Political activity in Africa
After completing his education, he was invited to return to Malawi to work as an economist for the Hastings Banda government. During this time, he was active in the Pan African liberation fight against colonialism. He met Che Guevara during his venture in the Democratic Republic of the Congo. As a result of the Malawian cabinet crisis which turned Malawi into a dictatorship, he was later placed under house arrest and the Banda regime planned his murder, but he was able to escape to Tanzania with the aid of friends, and later returned to the East Germany where he settled in 1967.

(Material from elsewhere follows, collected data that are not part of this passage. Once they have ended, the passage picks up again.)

(* ===== verification/Azureclient.v ===== *)
(** * The clients of Azure (src/pkg/util/azureclient)

    What the program adds to the clients of the vendored SDK: their construction, lists
    over all pages, and calls that wait for what they began. The operations of the SDK
    are a class; a page is what the SDK makes of it. What is built here are the classes
    of Services.v that the rest of the program is written against. *)
From S2P Require Import Prelude Api Services Database Wait.

(** A client: its constructor sets the subscription or the tenant, the authorizer and,
    for two of them, how long and how often they poll. *)
Record Client := mkClient {
  cl_SubscriptionID : string;
  cl_Authorizer : Authorizer;
  cl_PollingDuration : Z;
  cl_PollingDelay : Z;
}.
(** autorest.DefaultPollingDuration, autorest.DefaultPollingDelay *)
Definition DefaultPollingDuration : Z := 15 * time_Minute.
Definition DefaultPollingDelay : Z := 60 * time_Second.
Definition NewClientWithUserAgent (subscriptionID : string) (authorizer : Authorizer) : Client :=
  mkClient subscriptionID authorizer DefaultPollingDuration DefaultPollingDelay.

Definition NewPermissionsClient := NewClientWithUserAgent.
Definition NewRoleAssignmentsClient := NewClientWithUserAgent.
Definition NewApplicationsClient := NewClientWithUserAgent.
Definition NewResourceSkusClient := NewClientWithUserAgent.
Definition NewVirtualMachinesClient := NewClientWithUserAgent.
Definition NewDisksClient := NewClientWithUserAgent.
Definition NewZonesClient := NewClientWithUserAgent.
Definition NewRecordSetsClient := NewClientWithUserAgent.
Definition NewDatabaseAccountsClient := NewClientWithUserAgent.
Definition NewVaultsClient := NewClientWithUserAgent.
Definition NewInterfacesClient := NewClientWithUserAgent.
Definition NewPrivateEndpointsClient := NewClientWithUserAgent.
Definition NewPublicIPAddressesClient := NewClientWithUserAgent.
Definition NewSubnetsClient := NewClientWithUserAgent.
Definition NewAccountsClient := NewClientWithUserAgent.
Definition NewGroupsClient (subscriptionID : string) (authorizer : Authorizer) : Client :=
  (NewClientWithUserAgent subscriptionID authorizer) <| cl_PollingDuration := time_Hour |>.
Definition NewDeploymentsClient (subscriptionID : string) (authorizer : Authorizer) : Client :=
  (NewClientWithUserAgent subscriptionID authorizer) <| cl_PollingDuration := time_Hour |> <| cl_PollingDelay := (10 * time_Second)%Z |>.

(** ** Pages (dns/models.go of the SDK, like those of the others) *)
Record Page (A : Type) := mkPage { pg_Value : list A; pg_NextLink : option string }.
Arguments mkPage {A}.
Arguments pg_Value {A}.
Arguments pg_NextLink {A}.

(** An empty page is the end, whatever follows it. *)
Definition NotDone {A} (p : Page A) : bool := match pg_Value p with [] => false | _ => true end.

(** What the vendored clients are asked for; [SDK_Next] is the request for a page by its
    link, [Future] an operation that was begun. *)
Class SDK (W : Type) := {
  Future : Type;
  WaitForCompletion : Client -> Future -> M W unit;
  SDK_Next {A : Type} : Client -> string -> M W (Page A);
  Sku : Type;
  Zone : Type;
  Vault : Type;
  PublicIPAddress : Type;
  VirtualMachine : Type;
  StorageAccount : Type;
  ResourceSkus_List : Client -> string -> M W (Page Sku);
  Zones_ListByResourceGroup : Client -> string -> option Z -> M W (Page Zone);
  Vaults_ListByResourceGroup : Client -> string -> option Z -> M W (Page Vault);
  PublicIPAddresses_List : Client -> string -> M W (Page PublicIPAddress);
  Permissions_ListForResource : Client -> string -> string -> string -> string -> string -> M W (Page Permission);
  Permissions_ListForResourceGroup : Client -> string -> M W (Page Permission);
  Subnets_Get : Client -> string -> string -> string -> string -> M W Subnet;
  Subnets_CreateOrUpdate : Client -> string -> string -> string -> Subnet -> M W Future;
  PrivateEndpoints_Get : Client -> string -> string -> string -> M W (option (list (option (list (option string)))));
  PrivateEndpoints_CreateOrUpdate : Client -> string -> string -> PrivateEndpoint -> M W Future;
  PrivateEndpoints_Delete : Client -> string -> string -> M W Future;
  Groups_Delete : Client -> string -> M W Future;
  Disks_Delete : Client -> string -> string -> M W Future;
  Interfaces_Delete : Client -> string -> string -> M W Future;
  PublicIPAddresses_Delete : Client -> string -> string -> M W Future;
  VirtualMachines_CreateOrUpdate : Client -> string -> string -> VirtualMachine -> M W Future;
  VirtualMachines_Delete : Client -> string -> string -> M W Future;
  Accounts_Create : Client -> string -> string -> StorageAccount -> M W Future;
}.

Section azureclient.
Context {W : Type} `{!SDK W} {PB : PageBound}.
Implicit Types (c : Client).

(** The page after one without a link is empty. *)
Definition Next {A} c (p : Page A) : M W (Page A) :=
  match pg_NextLink p with
  | Some link => SDK_Next c link
  | None => ret (mkPage [] None)
  end.

(** [for page.NotDone() { ... }] *)
Fixpoint while_pages {A} (fuel : nat) c (page : Page A) (acc : list A) : M W (list A) :=
  match fuel with
  | 0 => lift OutOfFuel
  | S fuel =>
      if NotDone page then
        do! next <- Next c page;
        while_pages fuel c next (acc ++ pg_Value page)
      else ret acc
  end.
(** The same with the test at the end *)
Fixpoint until_done {A} (fuel : nat) c (page : Page A) (acc : list A) : M W (list A) :=
  match fuel with
  | 0 => lift OutOfFuel
  | S fuel =>
      do! next <- Next c page;
      if NotDone next then until_done fuel c next (acc ++ pg_Value page)
      else ret (acc ++ pg_Value page)
  end.
Definition all_pages {A} c (first : M W (Page A)) : M W (list A) :=
  do! page <- first;
  while_pages page_bound c page [].
Definition all_pages_until {A} c (first : M W (Page A)) : M W (list A) :=
  do! page <- first;
  until_done page_bound c page [].

Definition resourceSkus_List c (filter : string) : M W (list Sku) := all_pages c (ResourceSkus_List c filter).
Definition zones_ListByResourceGroup c (resourceGroupName : string) (top : option Z) : M W (list Zone) :=
  all_pages c (Zones_ListByResourceGroup c resourceGroupName top).
Definition vaults_ListByResourceGroup c (resourceGroupName : string) (top : option Z) : M W (list Vault) :=
  all_pages c (Vaults_ListByResourceGroup c resourceGroupName top).
Definition publicIPAddresses_List c (resourceGroupName : string) : M W (list PublicIPAddress) :=
  all_pages c (PublicIPAddresses_List c resourceGroupName).
Definition permissions_ForResource c (resourceGroupName resourceProviderNamespace parentResourcePath resourceType resourceName : string) :
    M W (list Permission) :=
  all_pages_until c
    (Permissions_ListForResource c resourceGroupName resourceProviderNamespace parentResourcePath resourceType resourceName).
Definition permissions_ForResourceGroup c (resourceGroupName : string) : M W (list Permission) :=
  all_pages_until c (Permissions_ListForResourceGroup c resourceGroupName).

(** ** Calls that wait *)
Definition and_wait c (begin : M W Future) : M W unit :=
  do! future <- begin;
  WaitForCompletion c future.

Definition subnets_AndWait c (resourceGroupName virtualNetworkName subnetName : string) (x : Subnet) : M W unit :=
  and_wait c (Subnets_CreateOrUpdate c resourceGroupName virtualNetworkName subnetName x).
Definition privateEndpoints_CreateAndWait c (resourceGroupName name : string) (x : PrivateEndpoint) : M W unit :=
  and_wait c (PrivateEndpoints_CreateOrUpdate c resourceGroupName name x).
Definition privateEndpoints_DeleteAndWait c (resourceGroupName name : string) : M W unit :=
  and_wait c (PrivateEndpoints_Delete c resourceGroupName name).
Definition groups_AndWait c (resourceGroupName : string) : M W unit := and_wait c (Groups_Delete c resourceGroupName).
Definition disks_AndWait c (resourceGroupName name : string) : M W unit := and_wait c (Disks_Delete c resourceGroupName name).
Definition interfaces_AndWait c (resourceGroupName name : string) : M W unit :=
  and_wait c (Interfaces_Delete c resourceGroupName name).
Definition publicIPAddresses_AndWait c (resourceGroupName name : string) : M W unit :=
  and_wait c (PublicIPAddresses_Delete c resourceGroupName name).
Definition virtualMachines_CreateAndWait c (resourceGroupName name : string) (x : VirtualMachine) : M W unit :=
  and_wait c (VirtualMachines_CreateOrUpdate c resourceGroupName name x).
Definition virtualMachines_DeleteAndWait c (resourceGroupName name : string) : M W unit :=
  and_wait c (VirtualMachines_Delete c resourceGroupName name).
Definition accounts_CreateAndWait c (resourceGroupName name : string) (x : StorageAccount) : M W unit :=
  and_wait c (Accounts_Create c resourceGroupName name x).

(** ** The classes of Services.v *)
Definition subnetsClient : SubnetsClient W := {|
  subnets_Get subscriptionID authorizer g v n := Subnets_Get (NewSubnetsClient subscriptionID authorizer) g v n EmptyString;
  subnets_CreateOrUpdateAndWait subscriptionID authorizer := subnets_AndWait (NewSubnetsClient subscriptionID authorizer);
|}.
Definition groupsClient : GroupsClient W := {|
  groups_DeleteAndWait subscriptionID authorizer := groups_AndWait (NewGroupsClient subscriptionID authorizer);
|}.
Definition permissionsClient : PermissionsClient W := {|
  permissions_ListForResource subscriptionID authorizer g provider t n :=
    permissions_ForResource (NewPermissionsClient subscriptionID authorizer) g provider EmptyString t n;
|}.
Definition privateEndpointsClient c : PrivateEndpointsClient W := {|
  privateendpoints_CreateOrUpdateAndWait := privateEndpoints_CreateAndWait c;
  privateendpoints_DeleteAndWait := privateEndpoints_DeleteAndWait c;
  privateendpoints_Get := PrivateEndpoints_Get c;
|}.

(** ** What a list holds: the pages up to the first empty one *)
Inductive walk {A} c : Page A -> W -> list (Page A) -> W -> Prop :=
| walk_done p w : NotDone p = false -> walk c p w [] w
| walk_next p w next w1 ps w2 :
    NotDone p = true -> Next c p w = (Ok next, w1) -> walk c next w1 ps w2 -> walk c p w (p :: ps) w2.

Lemma while_pages_ok {A} c (p : Page A) w ps w' fuel acc :
  walk c p w ps w' -> length ps < fuel -> while_pages fuel c p acc w = (Ok (acc ++ concat (pg_Value <$> ps)), w').
Proof.
  intros H. revert fuel acc. induction H as [p w Hp|p w next w1 ps w2 Hp Hn _ IH]; intros [|fuel] acc Hf;
    try (simpl in Hf; lia); cbn [while_pages]; rewrite Hp.
  - by rewrite app_nil_r.
  - unfold bind. rewrite Hn. rewrite IH by (simpl in Hf; lia). by rewrite <- app_assoc.
Qed.

(** The first page may be empty when the test is at the end. *)
Lemma until_done_ok {A} c (p : Page A) w next w1 ps w' fuel acc :
  Next c p w = (Ok next, w1) -> walk c next w1 ps w' -> length ps < fuel ->
  until_done fuel c p acc w = (Ok (acc ++ pg_Value p ++ concat (pg_Value <$> ps)), w').
Proof.
  intros Hn H. revert p w Hn fuel acc. induction H as [p' w' Hp|p' w' next' w1' ps w2' Hp Hn' _ IH]; intros p w Hn [|fuel] acc Hf;
    try (simpl in Hf; lia); cbn [until_done]; unfold bind; rewrite Hn, Hp.
  - by rewrite app_nil_r.
  - rewrite (IH p' w') by (done || simpl in Hf; lia). by rewrite <- !app_assoc.
Qed.

Lemma until_while {A} c (p : Page A) w ps w' fuel acc :
  walk c p w ps w' -> NotDone p = true -> length ps < fuel -> until_done fuel c p acc w = while_pages fuel c p acc w.
Proof.
  intros H Hp Hf. rewrite (while_pages_ok c p w ps w') by done. inversion H as [|? ? next w1 ps' ? ? Hn Hw]; subst; [congruence|].
  by rewrite (until_done_ok c p w next w1 ps' w') by (done || simpl in Hf; lia).
Qed.
End azureclient.
Definition Delete (m : Manager) : M W unit :=
  do! oc <- lift (deref (ocd_OpenShiftCluster (m_doc m)));
  let p := oc_Properties oc in
  do! resourceGroup <- lift (resource_group_of (cp_ResourceGroupID (p_ClusterProfile p)));
  do! _ <- Dns.Delete oc;
  do! wp <- lift (index (elems (p_WorkerProfiles p)) 0);
  do! _ <- detach_subnets m oc [mp_SubnetID (p_MasterProfile p); wp_SubnetID wp];
  do! _ <- PrivateEndpoints.Delete (m_doc m);
  do! r <- try (groups_DeleteAndWait (m_groups_SubscriptionID m) (m_fpAuthorizer m) resourceGroup);
  match r with
  | inl _ => ret tt
  | inr e => if is_detailed e StatusForbidden then ret tt else throw e
  end.
End delete.

(** ** update.go *)

(** The loop of [find] from [i] on: [f] is asked whether [i] beats [j]. *)
Fixpoint find_from (f : nat -> nat -> res bool) (n i j : nat) : res nat :=
  match n with
  | 0 => Ok j
  | S n => do? b <- f i j; find_from f n (S i) (if b : bool then i else j)
  end.
Definition find (len : nat) (f : nat -> nat -> res bool) : res nat :=
  do? j <- find_from f len 0 0;
  if decide (j < len) then Ok j else Panic "reflect: slice index out of range".

Definition replicas (rs : list (option Z)) (i : nat) : res Z := do? r <- index rs i; deref r.

Definition compare (cmp : Z -> Z -> bool) (rs : list (option Z)) (i j : nat) : res bool :=
  do? a <- replicas rs i; do? b <- replicas rs j; Ok (cmp a b).

(** One round: the machine set that beats all the others gets one machine more,
    or one less. *)
Definition scale_one (cmp : Z -> Z -> bool) (delta : Z) (rs : list (option Z)) : res (list (option Z)) :=
  do? j <- find (length rs) (compare cmp rs);
  do? r <- replicas rs j;
  Ok (<[j := Some (int32 (r + delta))]> rs).
(* ===== verification/Arm.v ===== *)
(** * Deployment templates (src/pkg/util/arm)

    A template is a list of resources, each a value of one of the SDK's structs with
    what the deployment adds to it. The structs are values by type and field, as
    their literals in the source give them; a field that is not given is zero, and a
    pointer is what it points to. *)
From S2P Require Import Prelude GoStrings.
From Stdlib Require Import Ascii.

Inductive val :=
| VStr (s : string)
| VInt (z : Z)
| VBool (b : bool)
| VNil                                  (* a nil pointer that is given *)
| VList (l : list val)
| VMap (m : list (string * val))
| VStruct (type : string) (fields : list (string * val)).

Declare Scope arm_scope.
Delimit Scope arm_scope with arm.
Notation "f ↦ v" := (f, v) (at level 62, no associativity, only parsing) : arm_scope.

(** ** types.go *)
Record Copy := mkCopy { cp_Name : string; cp_Count : Z; cp_Mode : string; cp_BatchSize : Z }.

Record Resource := mkResource {
  ar_Resource : val;
  ar_Name : string;
  ar_Type : string;
  ar_Condition : bool;
  ar_APIVersion : string;
  ar_DependsOn : list string;
  ar_Location : string;
  ar_Tags : list (string * val);
  ar_Copy : option Copy;
  ar_Comments : string;
}.
Record TemplateParameter := mkTemplateParameter {
  tp_Type : string;
  tp_DefaultValue : option val;         (* interface{} *)
}.
Record Output := mkOutput { o_Condition : bool; o_Type : string; o_Value : val }.
Record Template := mkTemplate {
  t_Schema : string;
  t_ContentVersion : string;
  t_Variables : list (string * val);
  t_Parameters : list (string * TemplateParameter);
  t_Resources : list Resource;
  t_Outputs : list (string * Output);
}.
Record ParametersParameter := mkParametersParameter { pp_Value : option val }.
Record Parameters := mkParameters {
  ps_Schema : string;
  ps_ContentVersion : string;
  ps_Parameters : list (string * ParametersParameter);
}.

Definition Schema : string := "https://schema.management.azure.com/schemas/2015-01-01/deploymentTemplate.json#".

(** [&arm.Resource{Resource: ..., APIVersion: ..., Copy: ..., DependsOn: ...}] *)
Definition resource (apiVersion : string) (copy : option Copy) (dependsOn : list string) (v : val) : Resource :=
  mkResource v EmptyString EmptyString false apiVersion dependsOn EmptyString [] copy EmptyString.
Definition copies (name : string) (count : Z) : option Copy := Some (mkCopy name count EmptyString 0).

(** A field of a struct *)
Fixpoint field_of (name : string) (fields : list (string * val)) : option val :=
  match fields with
  | [] => None
  | (n, v) :: fields => if decide (n = name) then Some v else field_of name fields
  end.
Definition str_field (name : string) (v : val) : string :=
  match v with
  | VStruct _ fields => match field_of name fields with Some (VStr s) => s | _ => EmptyString end
  | _ => EmptyString
  end.
Definition name_of (r : Resource) : string := str_field "Name" (ar_Resource r).
Definition type_of (r : Resource) : string := str_field "Type" (ar_Resource r).

(** A map of the program by its keys, in their order: what is not there is the
    empty string. *)
Fixpoint at_key (m : list (string * string)) (k : string) : string :=
  match m with
  | [] => EmptyString
  | (k', v) :: m => if decide (k' = k) then v else at_key m k
  end.

(** ** Strings of the templates

    A double quote, and a string between two *)
Definition DQ : string := String (ascii_of_nat 34) EmptyString.
Definition q (s : string) : string := DQ +:+ s +:+ DQ.

(** [base64.StdEncoding.EncodeToString] *)
Definition base64_alphabet : string := "ABCDEFGHIJKLMNOPQRSTUVWXYZabcdefghijklmnopqrstuvwxyz0123456789+/".
Definition base64_char (n : nat) : string :=
  match String.get n base64_alphabet with Some c => String c EmptyString | None => EmptyString end.
Fixpoint EncodeToString (s : string) : string :=
  match s with
  | EmptyString => EmptyString
  | String a EmptyString =>
      let a := nat_of_ascii a in base64_char (a / 4) +:+ base64_char (a mod 4 * 16) +:+ "=="
  | String a (String b EmptyString) =>
      let (a, b) := (nat_of_ascii a, nat_of_ascii b) in
      base64_char (a / 4) +:+ base64_char (a mod 4 * 16 + b / 16) +:+ base64_char (b mod 16 * 4) +:+ "="
  | String a (String b (String c s)) =>
      let '(a, b, c) := (nat_of_ascii a, nat_of_ascii b, nat_of_ascii c) in
      base64_char (a / 4) +:+ base64_char (a mod 4 * 16 + b / 16) +:+ base64_char (b mod 16 * 4 + c / 64) +:+
      base64_char (c mod 64) +:+ EncodeToString s
  end.

(** ** What a dependency names

    [id type name]: the segments of the name between those of the type, as Azure
    makes a resource identifier of them *)
Definition segment (s : string) : Prop := ContainsRune s slash = false.

Inductive id : string -> string -> string -> Prop :=
| id_one provider type name : segment provider -> segment type ->
    id (provider +:+ "/" +:+ type) name (provider +:+ "/" +:+ type +:+ "/" +:+ name)
| id_two type t name n i : segment t -> id type name i ->
    id (type +:+ "/" +:+ t) (name +:+ "/" +:+ n) (i +:+ "/" +:+ t +:+ "/" +:+ n).

(** The arguments after the type that [resourceId] takes for a name: the name
    itself, the expression it is, or the two expressions it joins. *)
Inductive arguments : string -> string -> Prop :=
| arguments_literal s : arguments s ("'" +:+ s +:+ "'")
| arguments_expression e : arguments ("[" +:+ e +:+ "]") e
| arguments_pair e1 e2 : arguments ("[concat(" +:+ e1 +:+ ", '/', " +:+ e2 +:+ ")]") (e1 +:+ ", " +:+ e2).

(** A dependency is the identifier of a resource, the name of its copy loop, or an
    expression: one that puts the type before the name's expression, or a call of
    [resourceId]. *)
Inductive names (r : Resource) : string -> Prop :=
| names_id d : id (type_of r) (name_of r) d -> names r d
| names_copy c : ar_Copy r = Some c -> names r (cp_Name c)
| names_concat s e : name_of r = "[concat('" +:+ s +:+ "', " +:+ e +:+ ")]" ->
    names r ("[concat('" +:+ type_of r +:+ "/" +:+ s +:+ "', " +:+ e +:+ ")]")
| names_expression e : name_of r = "[" +:+ e +:+ "]" ->
    names r ("[concat('" +:+ type_of r +:+ "/', " +:+ e +:+ ")]")
| names_resourceId a : arguments (name_of r) a -> names r ("[resourceId('" +:+ type_of r +:+ "', " +:+ a +:+ ")]").

(** A template that can be deployed: no two resources have the same type and name,
    and they can be ordered so that each comes after those it depends on, all of
    which are in the template. *)
Definition key_of (r : Resource) : string * string := (type_of r, name_of r).
Definition deployable (t : Template) : Prop :=
  NoDup (key_of <$> t_Resources t) /\
  exists order, Permutation order (t_Resources t) /\
    forall l1 r l2 d, order = l1 ++ r :: l2 -> d ∈ ar_DependsOn r -> exists r', r' ∈ l1 /\ names r' d.

(** One resource after the other *)
Inductive ordered (before : list Resource) : list Resource -> Prop :=
| ordered_nil : ordered before []
| ordered_cons r l :
    Forall (fun d => Exists (fun r' => names r' d) before) (ar_DependsOn r) ->
    ordered (r :: before) l -> ordered before (r :: l).

Lemma ordered_spec before l : ordered before l ->
  forall l1 r l2 d, l = l1 ++ r :: l2 -> d ∈ ar_DependsOn r -> exists r', r' ∈ before ++ l1 /\ names r' d.
Proof.
  induction 1 as [before|before r l Hr Hl IH]; intros l1 r' l2 d E Hd; [by destruct l1|].
  destruct l1 as [|x l1]; injection E as -> E.
  - rewrite Forall_forall in Hr. apply Hr, Exists_exists in Hd as (r & Hin & Hn). exists r. set_solver.
  - destruct (IH l1 r' l2 d E Hd) as (y & Hy & Hn). exists y. split; [|done]. set_solver.
Qed.

Lemma deployable_intro t order :
  NoDup (key_of <$> t_Resources t) -> Permutation order (t_Resources t) -> ordered [] order -> deployable t.
Proof.
  intros Hn Hp Ho. split; [done|]. exists order. split; [done|]. intros l1 r l2 d E Hd.
  by destruct (ordered_spec _ _ Ho l1 r l2 d E Hd) as (r' & Hr & ?); [exists r'].
Qed.
Lemma deployable_listed t : NoDup (key_of <$> t_Resources t) -> ordered [] (t_Resources t) -> deployable t.
Proof. intros. by apply deployable_intro with (t_Resources t). Qed.

(** Every resource says of which version of its API it is, what it is and its name. *)
Definition typed (r : Resource) : Prop :=
  ar_APIVersion r <> EmptyString /\ type_of r <> EmptyString /\ name_of r <> EmptyString.

(** ** References to the parts of a load balancer

    The parts a load balancer defines, under the identifiers by which resources refer
    to them *)
Definition lb_part (part lb name : string) : string :=
  "[resourceId('Microsoft.Network/loadBalancers/" +:+ part +:+ "', '" +:+ lb +:+ "', '" +:+ name +:+ "')]".

Definition list_at (name : string) (fields : list (string * val)) : list val :=
  match field_of name fields with Some (VList l) => l | _ => [] end.
Definition fields_at (name : string) (fields : list (string * val)) : list (string * val) :=
  match field_of name fields with Some (VStruct _ fs) => fs | _ => [] end.

Definition offered (r : Resource) : list string :=
  match ar_Resource r with
  | VStruct "LoadBalancer" fs =>
      let fs := fields_at "LoadBalancerPropertiesFormat" fs in
      ((fun v => lb_part "frontendIPConfigurations" (name_of r) (str_field "Name" v)) <$>
        list_at "FrontendIPConfigurations" fs) ++
      ((fun v => lb_part "backendAddressPools" (name_of r) (str_field "Name" v)) <$>
        list_at "BackendAddressPools" fs) ++
      ((fun v => lb_part "probes" (name_of r) (str_field "Name" v)) <$> list_at "Probes" fs)
  | _ => []
  end.

(** The fields through which a resource refers to one: a structure with an [ID], or
    a list of them *)
Definition reference_fields : list string := [
  "FrontendIPConfiguration"; "FrontendIPConfigurations"; "LoadBalancerFrontendIPConfigurations";
  "BackendAddressPool"; "LoadBalancerBackendAddressPools"; "Probe"; "HealthProbe"].

Definition id_of (v : val) : list string :=
  match v with
  | VStruct _ fs => match field_of "ID" fs with Some (VStr s) => [s] | _ => [] end
  | _ => []
  end.

Fixpoint referred (v : val) : list string :=
  match v with
  | VList l => mjoin (map referred l)
  | VMap m => mjoin (map (fun kv => referred (snd kv)) m)
  | VStruct _ fs =>
      mjoin (map (fun kv =>
        (if bool_decide (fst kv ∈ reference_fields) then
           id_of (snd kv) ++ match snd kv with VList l => mjoin (map id_of l) | _ => [] end
         else []) ++ referred (snd kv)) fs)
  | _ => []
  end.

(** Every part of a load balancer that is referred to is there. *)
Definition wired (t : Template) : Prop :=
  forall r i, r ∈ t_Resources t -> i ∈ referred (ar_Resource r) -> exists r', r' ∈ t_Resources t /\ i ∈ offered r'.

(** ** Parameters

    Those an expression mentions, as [parameters('...')] *)
Definition call : string := "parameters('".
Fixpoint mentioned (s : string) : list string :=
  match s with
  | EmptyString => []
  | String _ s' =>
      (if HasPrefix s call then
         [BeforeFirst "'" (String.substring (String.length call) (String.length s) s)] else []) ++ mentioned s'
  end.
Fixpoint val_strings (v : val) : list string :=
  match v with
  | VStr s => [s]
  | VList l => mjoin (map val_strings l)
  | VMap m => mjoin (map (fun kv => fst kv :: val_strings (snd kv)) m)
  | VStruct _ fs => mjoin (map (fun kv => val_strings (snd kv)) fs)
  | _ => []
  end.
Definition template_strings (t : Template) : list string :=
  mjoin ((fun r => val_strings (ar_Resource r) ++ ar_DependsOn r) <$> t_Resources t) ++
  mjoin ((fun kv => val_strings (snd kv)) <$> t_Variables t) ++
  mjoin ((fun kv => val_strings (o_Value (snd kv))) <$> t_Outputs t).
Definition template_mentions (t : Template) : list string := mjoin (mentioned <$> template_strings t).
Definition declared (t : Template) : list string := fst <$> t_Parameters t.

(** What is mentioned is declared, once; and what is declared is mentioned, but for
    [rest]. *)
Record closed (rest : list string) (t : Template) : Prop := {
  cl_declared p : p ∈ template_mentions t -> p ∈ declared t;
  cl_once : NoDup (declared t);
  cl_mentioned p : p ∈ declared t -> p ∈ template_mentions t \/ p ∈ rest;
}.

Political activity in the German Democratic Republic (GDR)
Mwaungulu returned to the GDR as a member of the steering committee of the Socialist League of Malawi (LESOMA), the most important oppositional Malawian party led by Attati Mkapati. The party was founded in Tanzania by Yatuta Chisiza, another exiled member of the former Malawian cabinet. Out of his own exile in the GDR, Mwaungulu became the representative of LESOMA for Eastern Europe and organized their support by the solidarity-committee of the GDR. At least two editions of "Kuchanso", the political program of LESOMA, were printed in East Berlin and transferred from there to Tanzania, from where it was smuggled into Malawi. But the GDR stopped the support at the end of the 1970th, probably because of its economic cooperation with Mozambique. Holding on to his political ideals, the GDR had to expel Mwaungulu from her territory in 1982 to keep him from political action. Up from this moment he became the representative of LESOMA in Western Europe. He also forced juridically the West German government to recognize him as the first Malawian refugee of Western Germany, a country that supported the Banda-Regime. In East Berlin he had also written on his doctoral thesis. He could not finish it because the GDR canceled his stipend.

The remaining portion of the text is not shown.